И вот сейчас на первый план выходят идеи экономического и технологического суверенитета, необходимости восстановления отсутствующих производственных цепочек. И с этим, и с импортозамещением по-прежнему сложно. В целом доля импорта во внутреннем спросе (по счету использования) составляет примерно 16%. До начала блокады и санкций было 20%. То есть некоторые подвижки идут. Однако если мы возьмем наши машиностроительные отрасли, то вся добавленная стоимость, по Росстату, где-то 1,7% ВВП (с ремонтом — 2%). При этом технологический импорт, который соотносится с машиностроением, составляет почти 4% ВВП. На НИОКР мы сейчас тратим чуть меньше 1% ВВП, а импортируем результаты НИОКР на 1,5%, с досчетом ноу-хау — до 2%. Проблема в том, что чем качественнее ресурс, тем выше его сложность и тем выше зависимость от импорта. Так что так называемый качественный переход в экономике у нас до сих пор не завершился и крайне уязвим.
Тут стоит пояснить, что в экономике качественные ресурсы — это те, для которых их качественные показатели (например, уровень очистки сырья от примесей, технологический уровень комплектующих) или уникальные свойства важнее количества. Соответственно, качественный переход в экономике — это когда предприятия перестают компенсировать нехватку какого-либо ресурса большим количеством аналога более низкого качества, а для повышения эффективности своей работы приобретают более качественное сырье или комплектующие. Напомним, значительная часть комплектующих, катализаторов, качественного сырья и т. д. для производства «отечественных» качественных ресурсов до сих пор поступает из-за рубежа.
С импортозамещением и восстановлением обработки связан еще один вызов, который стоит перед нашей экономикой. Речь идет о структуре занятости, а точнее, о соотношении качественной и некачественной рабочей силы. Главный экономист ВЭБ РФ считает, что от экономики низких зарплат мы должны переходить к экономике высоких зарплат. В то же время политика ЦБ, по его мнению, не приспособлена и не готова к тому, что доходы населения будут расти, а экономика — развиваться. В условиях стагнации экономики или доходов населения ЦБ может балансировать и с переменным успехом давить инфляцию, но в периоды роста эта система не работает.

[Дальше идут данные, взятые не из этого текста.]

(* ===== verification/MachineKeeps.v ===== *)
(** * The instructions keep the invariant of the stack

    The integers that each arithmetic instruction computes may be stored, the loops of the
    stack instructions only move entries, and so every instruction is [typed]. *)
From S2P Require Import Prelude BigInt BigIntOps BigIntShift BigIntLog RefInt Stack OpTable StackOps StackSafety ArithOps ArithSafe ArithSpec ArithLogic ArithCmp TupleOps TupleSpec TupleSafe MachineTypes.

(** ** Results that may be stored *)

Lemma nan_number : number NaN.
Proof. by left. Qed.

Lemma linear_storable f x y : f = Z.add \/ f = Z.sub -> vm_int x -> vm_int y -> storable (normalize (addsub_any f word_cnt x y)).
Proof. intros Hf Hx Hy. apply number_storable, (linear_computes f); [done| |]; by apply vm_int_number. Qed.
Lemma add_storable x y : vm_int x -> vm_int y -> storable (refint_add x y).
Proof. apply (linear_storable Z.add). by left. Qed.
Lemma sub_storable x y : vm_int x -> vm_int y -> storable (refint_sub x y).
Proof. apply (linear_storable Z.sub). by right. Qed.

Lemma neg_storable x : vm_int x -> storable (refint_neg x).
Proof. intros Hx. apply number_storable, (unary_computes refint_neg Z.opp); [done|apply negate_exact|by apply vm_int_number]. Qed.
Lemma not_storable x : vm_int x -> storable (refint_not x).
Proof.
  intros Hx. apply number_storable, (unary_computes refint_not (fun a => - a - 1)); [done| |by apply vm_int_number].
  intros. by apply logical_not_exact.
Qed.

Lemma add_word_storable x w : vm_int x -> - 2 ^ 9 <= w <= 2 ^ 9 -> storable (refint_add_word x w).
Proof.
  intros Hx Hw. apply number_storable, (unary_computes (fun x => refint_add_word x w) (fun a => a + w)); [done| |by apply vm_int_number].
  intros. apply add_tiny_exact; [done|lia].
Qed.
Lemma sub_one_storable x : vm_int x -> storable (refint_sub_word x 1).
Proof. intros Hx. apply (add_word_storable x (-1) Hx). lia. Qed.

Lemma mul_storable x y : vm_int x -> vm_int y -> storable (refint_mul x y).
Proof.
  intros [->|[Wx _]]; [by left|]. intros [->|[Wy _]]; [by destruct x; left|]. apply number_storable.
  destruct (mul_exact x y Wx Wy) as [Hor _]. fold zero_refint in Hor.
  change (normalize_bool_any 5 (add_mul_any 5 zero_refint x y)) with (refint_mul x y) in Hor.
  destruct Hor as [->|[Hw _]]; [by left|by right].
Qed.
Lemma mul_word_storable x w : vm_int x -> - 2 ^ 9 <= w <= 2 ^ 9 -> storable (refint_mul_word x w).
Proof.
  intros [->|[Wx _]] Hw; [unfold refint_mul_word, mul_short_opt; destruct (_ && _); by left|]. apply number_storable.
  destruct Wx as [(Hx0 & Hxr & _) Hxl]. destruct (mul_tiny_spec w x Hw Hxr) as (E & Hok & Hl).
  unfold refint_mul_word, mul_short_opt, MaxDenorm.
  destruct (Z.leb_spec w (2 ^ 11)); [|lia]. destruct (Z.leb_spec (- 2 ^ 11) w); [|lia]. cbn [andb].
  apply (exact_computes (value x * w)). apply normalize_exact; [by destruct x|unfold word_cnt in *; lia|done|done].
Qed.

Lemma shl_storable x n : vm_int x -> 0 <= n < 1024 -> storable (refint_shl x n).
Proof. intros Hx Hn. destruct (shl_computes x n Hx Hn) as (v & [Hr _] & _). by apply number_storable. Qed.
Lemma shr_storable x n : vm_int x -> 0 <= n < 1024 -> storable (refint_shr x n).
Proof. intros Hx Hn. destruct (shr_computes x n Hx Hn) as [Hr _]. by apply number_storable. Qed.

Lemma pow2_storable n : 0 <= n -> storable (set_pow2 n).
Proof.
  intros Hn. destruct (Z_lt_le_dec n 259) as [Hlt|Hge]; [apply number_storable; right; by apply set_pow2_value|].
  destruct (decide (n = 259)) as [->|Hne]; [right; intros Hf; by vm_compute in Hf|]. rewrite set_pow2_nan by lia. by left.
Qed.

Lemma log_number L x y : known_op L -> number x -> number y -> number (log_op_any L word_cnt x y).
Proof.
  intros HL [->|Hx] Hy.
  - unfold log_op_any, log_shortcut. destruct y as [|b [|? ?]]; try by left.
    destruct (has_zero L && (b =? zero L)).
    + right. destruct HL as [-> | [-> | ->]]; (apply wf_small; unfold in_range, Half; cbn; lia).
    + destruct (b =? neutral L); by left.
  - destruct Hy as [->|Hy].
    + unfold log_op_any, log_shortcut. destruct x as [|a [|? ?]]; try by left.
      destruct (has_zero L && (a =? zero L)); [by right|]. destruct (a =? neutral L); by left.
    + eapply exact_number; [|by apply log_op_exact]. unfold log_capacity. destruct (_ <=? _)%nat; [done|].
      apply wf_length in Hy. lia.
Qed.
Lemma and_storable x y : vm_int x -> vm_int y -> storable (refint_and x y).
Proof. intros Hx Hy. apply number_storable, log_number; [by left| |]; by apply vm_int_number. Qed.
Lemma or_storable x y : vm_int x -> vm_int y -> storable (refint_or x y).
Proof. intros Hx Hy. apply number_storable, log_number; [by right; left| |]; by apply vm_int_number. Qed.
Lemma xor_storable x y : vm_int x -> vm_int y -> storable (refint_xor x y).
Proof. intros Hx Hy. apply number_storable, log_number; [by right; right| |]; by apply vm_int_number. Qed.

Lemma keep_storable b x : vm_int x -> storable (keep_if b x).
Proof. intros Hx. destruct b; [by apply vm_int_storable|by left]. Qed.
Lemma nan_storable : storable NaN.
Proof. by left. Qed.
Lemma abs_storable x : vm_int x -> storable (if is_valid x && (sgn x <? 0) then refint_neg x else x).
Proof. intros Hx. destruct (_ && _); [by apply neg_storable|by apply vm_int_storable]. Qed.

(** ** Small results *)

Lemma bit_len_range q : 0 <= bit_len64 q <= 64.
Proof.
  unfold bit_len64. pose proof (wrapu_range 64 q ltac:(lia)) as R. destruct (Z.eqb_spec (u64 q) 0); [lia|].
  assert (Z.log2 (u64 q) < 64) by (apply Z.log2_lt_pow2; lia). pose proof (Z.log2_nonneg (u64 q)). lia.
Qed.

Lemma bit_size_top_length f x : (length (snd (bit_size_top f x)) <= length x)%nat.
Proof.
  unfold bit_size_top. rewrite <- (length_rev x). destruct (rev x) as [|q [|d rest]]; cbn; [lia|lia|]. destruct (f q); cbn; lia.
Qed.

Lemma bit_size_range sgnd x : vm_int x -> bit_size_any sgnd x < bit_size_nan -> in_range (bit_size_any sgnd x).
Proof.
  intros Hx. assert (length x <= 5)%nat as Hl by (destruct Hx as [->|[[_ H] _]]; [simpl; lia|done]).
  unfold bit_size_any. destruct (negb (is_valid x)); [unfold bit_size_nan; lia|]. cbv zeta.
  destruct (sgn x =? 0); [intros; unfold in_range, Half; lia|]. unfold in_range, Half, word_shift.
  destruct (0 <=? sgn x).
  - pose proof (bit_size_top_length (fun q => q <? Z.shiftr MaxDenorm 1) x) as T. destruct (bit_size_top _ x) as [q rest].
    cbn [snd] in T. intros _. destruct rest as [|d rest]; [pose proof (bit_len_range q); destruct sgnd; cbn; lia|].
    pose proof (bit_len_range (s64 (q - Z.shiftr MaxDenorm 2))) as B. set (s := bit_len64 _) in *. clearbody s.
    destruct (bit_size_loop _ _); destruct sgnd; cbn [Z.b2z]; simpl length in *; lia.
  - destruct sgnd; [|unfold bit_size_nan; lia].
    pose proof (bit_size_top_length (fun q => - Z.shiftr MaxDenorm 1 <? q) x) as T. destruct (bit_size_top _ x) as [q rest].
    cbn [snd] in T. intros _. destruct rest as [|d rest]; [pose proof (bit_len_range (Z.lnot q)); lia|].
    pose proof (bit_len_range (s64 (- q - Z.shiftr MaxDenorm 2))) as B. set (s := bit_len64 _) in *. clearbody s.
    destruct (bit_size_loop _ _); simpl length in *; lia.
Qed.

Lemma mode_answer_range mode z : in_range (mode_answer mode z).
Proof.
  unfold mode_answer. change 15 with (Z.ones 4). rewrite Z.land_ones by lia.
  pose proof (Z.mod_pos_bound (Z.shiftr mode (4 + z * 4)) (2 ^ 4) ltac:(lia)). unfold in_range, Half. lia.
Qed.

Create HintDb vm_storable.
#[export] Hint Resolve add_storable sub_storable neg_storable not_storable sub_one_storable mul_storable and_storable
  or_storable xor_storable keep_storable nan_storable abs_storable vm_int_storable mode_answer_range : vm_storable.

Section MachineKeeps.
Context `{RT : RefTypes} `{CK : !ContOk}.

Abbreviation any := (fun _ => True).

Lemma null_ok : entry_ok se_null.
Proof. by apply ok_other. Qed.

Lemma typed_pop_int_finite {n} : typed n vm_int pop_int_finite.
Proof.
  unfold pop_int_finite. apply (typed_bind vm_int); [apply typed_pop_int|]. intros x Hx.
  destruct (is_valid x); [by apply typed_ret|by apply typed_throw].
Qed.

(** ** Loops *)

Lemma typed_repeat {n} k m : typed 0 any m -> typed n any (repeat_vm k m).
Proof.
  intros Hm. induction k as [|k IH]; cbn [repeat_vm]; [by apply typed_ret|]. apply (typed_bind any); [done|]. by intros.
Qed.
Lemma typed_roll_down {n} k : typed n any (roll_down k).
Proof. induction k as [|k IH]; cbn [roll_down]; [by apply typed_ret|]. apply (typed_bind any); [apply typed_swap|]. by intros. Qed.
Lemma typed_roll_up {n} i k : typed n any (roll_up i k).
Proof.
  revert i. induction k as [|k IH]; intros i; cbn [roll_up]; [by apply typed_ret|]. apply (typed_bind any); [apply typed_swap|]. intros. apply IH.
Qed.
Lemma typed_swap_over {n} c i k : typed n any (swap_over c i k).
Proof.
  revert i. induction k as [|k IH]; intros i; cbn [swap_over]; [by apply typed_ret|]. apply (typed_bind any); [apply typed_swap|]. intros. apply IH.
Qed.
Lemma typed_move_top {n} d k : typed n any (move_top d k).
Proof.
  induction k as [|k IH]; cbn [move_top]; [by apply typed_ret|]. apply (typed_bind any); [|by intros].
  unfold move_entry. apply (typed_bind entry_ok); [apply typed_fetch|]. intros e He.
  apply (typed_bind any); [by apply typed_store|]. intros. apply typed_store, null_ok.
Qed.
Lemma typed_collect {n} k : typed n (fun t => length t = k /\ Forall entry_ok t) (collect k).
Proof.
  revert n. induction k as [|k IH]; intros n; cbn [collect]; [by apply typed_ret|]. apply (typed_bind entry_ok); [apply typed_fetch|]. intros e He.
  eapply typed_bind; [apply IH|]. intros t [Hl Ht]. apply typed_ret. split; [simpl; lia|by apply Forall_cons_2].
Qed.
Lemma typed_push_all {n} t k : Forall entry_ok t -> typed n any (push_all t k).
Proof.
  revert t. induction k as [|k IH]; intros t Ht; [destruct t; by apply typed_ret|]. destruct t as [|e t]; [apply typed_undefined|].
  inversion_clear Ht as [|? ? He Ht']. change (typed n any (_ ← push e; push_all t k)). apply (typed_bind any); [by apply typed_push|].
  intros. by apply IH.
Qed.

(** ** Tuples *)

Lemma typed_explode {n} t k : Forall entry_ok t -> typed (S n) any (do_explode_tuple t k).
Proof. intros Ht. apply (typed_bind any); [by apply typed_push_all|]. intros. apply typed_tuple_gas. Qed.

Lemma typed_mktuple {n} k : 0 <= k <= 255 -> typed (S n) any (exec_mktuple_common k).
Proof.
  intros Hn. unfold exec_mktuple_common. apply (typed_bind any); [apply typed_check|]. intros _ _.
  eapply typed_bind; [apply typed_collect|]. intros t [Hl Ht]. apply (typed_bind any); [apply typed_pop_many|]. intros _ _.
  apply (typed_charge any); [apply typed_tuple_gas|]. intros _ _. apply typed_push_tuple; [unfold tuple_size; lia|done].
Qed.

Lemma typed_tuple_index {n} max min t i : tuple_ok max min t -> typed n entry_ok (tuple_index t i).
Proof.
  intros [_ Ht]. unfold tuple_index. destruct (_ <=? _); [by apply typed_throw|].
  destruct (t !! Z.to_nat i) as [e|] eqn:E; [|apply typed_undefined]. apply typed_ret. by eapply Forall_lookup_1.
Qed.
Lemma typed_back {n} max min t : tuple_ok max min t -> typed n entry_ok (back t).
Proof.
  intros [_ Ht]. unfold back. destruct (t !! _) as [e|] eqn:E; [|apply typed_undefined]. apply typed_ret. by eapply Forall_lookup_1.
Qed.
Lemma typed_inner {n} e : entry_ok e -> typed n (tuple_ok 255 0) (inner_tuple e).
Proof.
  intros He. unfold inner_tuple. destruct (as_tuple_range 255 0 e) as [t|] eqn:E; [|by apply typed_throw].
  apply typed_ret. by eapply as_range_ok.
Qed.

Lemma extend_index_ok t i : (forall u, t = Some u -> tuple_ok 255 0 u) -> entry_ok (tuple_extend_index t i).
Proof.
  intros Ht. destruct t as [t|]; [|apply null_ok]. destruct (Ht t eq_refl) as [_ Hok]. unfold tuple_extend_index.
  destruct (_ <=? _); [apply null_ok|]. destruct (t !! _) as [e|] eqn:E; [by eapply Forall_lookup_1|apply null_ok].
Qed.

Lemma extend_set_ok t i x force : 0 <= i < 255 -> entry_ok x -> (forall u, t = Some u -> tuple_ok 255 0 u) ->
  forall u, snd (tuple_extend_set_index t i x force) = Some u -> tuple_ok 255 0 u.
Proof.
  intros Hi Hx Ht u. assert (forall n, Forall entry_ok (replicate n se_null)) as R by (intros; apply Forall_replicate, null_ok).
  unfold tuple_extend_set_index, tuple_ok, tuple_size in *. destruct t as [t|].
  - destruct (Ht t eq_refl) as [Hl Hok]. destruct (Z.leb_spec (Z.of_nat (length t)) i).
    + destruct (_ && _); [by apply Ht|]. intros [= <-]. rewrite length_insert, length_app, length_replicate. split; [lia|].
      apply Forall_insert; [|done]. by apply Forall_app.
    + intros [= <-]. rewrite length_insert. split; [lia|]. by apply Forall_insert.
  - destruct (_ && _); [done|]. cbn [snd]. pose proof (R (S (Z.to_nat i))) as Hr.
    pose proof (length_replicate (S (Z.to_nat i)) se_null) as Hl. revert Hr Hl. generalize (replicate (S (Z.to_nat i)) se_null).
    intros l Hr Hl [= <-]. rewrite length_insert, Hl. split; [lia|]. by apply Forall_insert.
Qed.

End MachineKeeps.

При этом у населения останется огромный навес сбережений, который сейчас не может реализоваться на потребительском рынке из-за высоких процентных ставок. Его нужно будет как-то «распустить», не создав проблем в экономике. Возможно, нужна новая модель жилищной политики — обеспеченность жильем у нас ниже, чем в Китае, — и/или создание массового производства отечественных потребительских товаров длительного пользования (о вариантах новой жилищной политики см. «От ипотеки — к новой модели рынка», «Монокль» № 41 за 2025 год).
Рост экономики: без нового качества не будет темпов
Андрей Клепач предупреждает: когда бюджетный импульс иссякнет или сократится, есть шанс войти в стагнацию формата 2014‒2020 годов (напомним, средние темпы роста ВВП в этот период составляли 0,4% в год), и это вполне вероятный сценарий даже при ослаблении санкций, если не будет меняться макроэкономическая политика.
С этим тесно связан вопрос качества экономического роста, который в своем докладе «Качество роста в современной российской экономике» рассмотрел член-корреспондент РАН, директор ИНП РАН Александр Широв. Он рассказал, что главным приоритетом для нас сейчас является обеспечение национальной безопасности, а значит, военно-промышленный комплекс. Следующий по приоритетности — ТЭК, и хотя он больше не драйвер экономического роста, институциональная поддержка ему обеспечена. Третий приоритет ― научно-технологическое развитие. Проблема в том, что даже на этот довольно высокий приоритет третьего порядка средств уже не хватает.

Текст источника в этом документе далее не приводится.